Regular Expression Extraction

For those of you who are undaunted by the complexity of regular expressions (regex), you can use regex to extract data – as we did with the Grok Function – by using Stream's Regex Extraction Function. Now we're going to do the same extraction we did in the Grok section, using a regular expression.

important
  1. If you're not in the extract_starter Pipeline view from the last section, navigate to there (Manage > Processing > Pipelines > extract_starter).

  2. Slide the On Toggle next to the Grok Function to turn it Off.

  3. Click the Add Function button, and search for and select the Regex Extract Function (or select it from the Standard section).

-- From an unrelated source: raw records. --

Lemma accepting_extends_the_draft_witness :
  ∃ c, candidate_by_id lab candidate8 ctx8 = Some c ∧ cd_status c = Candidate_PROPOSED ∧
    draft_content lab ctx9 = append_candidate "Brief" (cd_content c).
Proof.
  edestruct (accepting_extends_the_draft lab candidate8 alice (Some "k19") 19%Z "e19" 19%Z 19%Z ctx8)
    as (c & actor & Hc & _ & Hout); [vm_compute; reflexivity | |].
  { intros He. apply (f_equal (λ d, length (audit_events d))) in He. vm_compute in He. lia. }
  exists c. assert (cd_status c = Candidate_PROPOSED) as Hst by (by injection Hc as <-).
  rewrite Hst in Hout. destruct Hout as (_ & Hd & _). split_and!; [exact Hc | exact Hst | exact Hd].
Defined.

Lemma publishing_replaces_the_version_witness :
  ∃ draft w, context_draft lab ctx2 = Some draft ∧ dr_content draft = "Brief" ∧
    active_version_or_none lab (after (publish lab alice (Some "k99") "u99" 99%Z "e" 99%Z 99%Z "f" 99%Z) ctx2) = Some w ∧
    cv_content (vw_row w) = "Brief".
Proof.
  edestruct (publishing_replaces_the_version lab alice (Some "k99") "u99" 99%Z "e" 99%Z 99%Z "f" 99%Z ctx2)
    as (draft & w & Hd & Hw & _ & _ & Hc & _); [vm_compute; reflexivity | |].
  { intros He. apply (f_equal (λ d, length (audit_events d))) in He. vm_compute in He. lia. }
  exists draft, w. split; [exact Hd|]. injection Hd as <-. split_and!; [done | exact Hw | exact Hc].
Defined.
Lemma sorted_turns (l1 l2 : list turn_row) :
  map sort_keys (map (λ t, JObj (turn_dict t)) l1) = map sort_keys (map (λ t, JObj (turn_dict t)) l2) →
  map turn_dict l1 = map turn_dict l2.
Proof.
  revert l2. induction l1 as [|a l1 IH]; intros [|b l2]; try done. cbn [map sort_keys].
  rewrite !turn_dict_flat. intros [Hd Hl]%objects_cons_inj. f_equal; [|by apply IH].
  apply sorted_same_keys; [apply turn_dict_keys | done | exact Hd].
Qed.
Lemma sorted_items (l1 l2 : list item_row) :
  map sort_keys (map (λ t, JObj (item_dict t)) l1) = map sort_keys (map (λ t, JObj (item_dict t)) l2) →
  map item_dict l1 = map item_dict l2.
Proof.
  revert l2. induction l1 as [|a l1 IH]; intros [|b l2]; try done. cbn [map sort_keys].
  rewrite !item_dict_flat. intros [Hd Hl]%objects_cons_inj. f_equal; [|by apply IH].
  apply sorted_same_keys; [apply item_dict_keys | done | exact Hd].
Qed.

Lemma transcript_ok `{Floats} t d : json_ok (transcript t d).
Proof.
  unfold transcript. cbn [json_ok foldr fst snd]. split_and!; try done.
  - apply (bool_decide_unpack (NoDup _)). reflexivity.
  - induction (repo_list_turns t d) as [|x l IH]; [done|]. cbn [map foldr]. split; [|done].
    cbn [json_ok]. split; [apply turn_dict_keys|]. apply json_ok_fields. unfold turn_dict.
    repeat (apply Forall_cons; split; [simpl; unfold json_of_option, json_of_time; by repeat case_match|]).
    constructor.
  - induction (list_task_items t d) as [|x l IH]; [done|]. cbn [map foldr]. split; [|done].
    cbn [json_ok]. split; [apply item_dict_keys|]. apply json_ok_fields. unfold item_dict.
    repeat (apply Forall_cons; split; [simpl; unfold json_of_option, json_of_time; by repeat case_match|]).
    constructor.
Qed.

  4. Scroll down into the new Function. In its Regex field, enter the following:

    CMD\s+\((?<cron_command>[^\)]+)\)

    NOTE: If you copy/paste the above pattern, some browsers add an extra space character, which regex won't accept. If you see an error mark (red circle with an exclamation point) in the Regex field, make sure you strip any trailing spaces from the pattern.

  5. Click Save.

This regular expression has a single capture group, which creates the cron_command field from the string of characters between the text CMD...( and the terminating ).

But what if we also wanted to extract the CRON process ID from the line for some reason? Simple:

important
  1. Click the Regex Extract Function's Add Regex button.

  2. In the new Additional Regex table's Regex field, enter:

    CRON\[(?<cron_pid>\d+)\]

    NOTE: Same warning about extra space characters as above.

  3. Click Save.

In each event in the right Preview Simple pane, you should now see a new field, cron_pid, containing the process ID as extracted from the _raw field.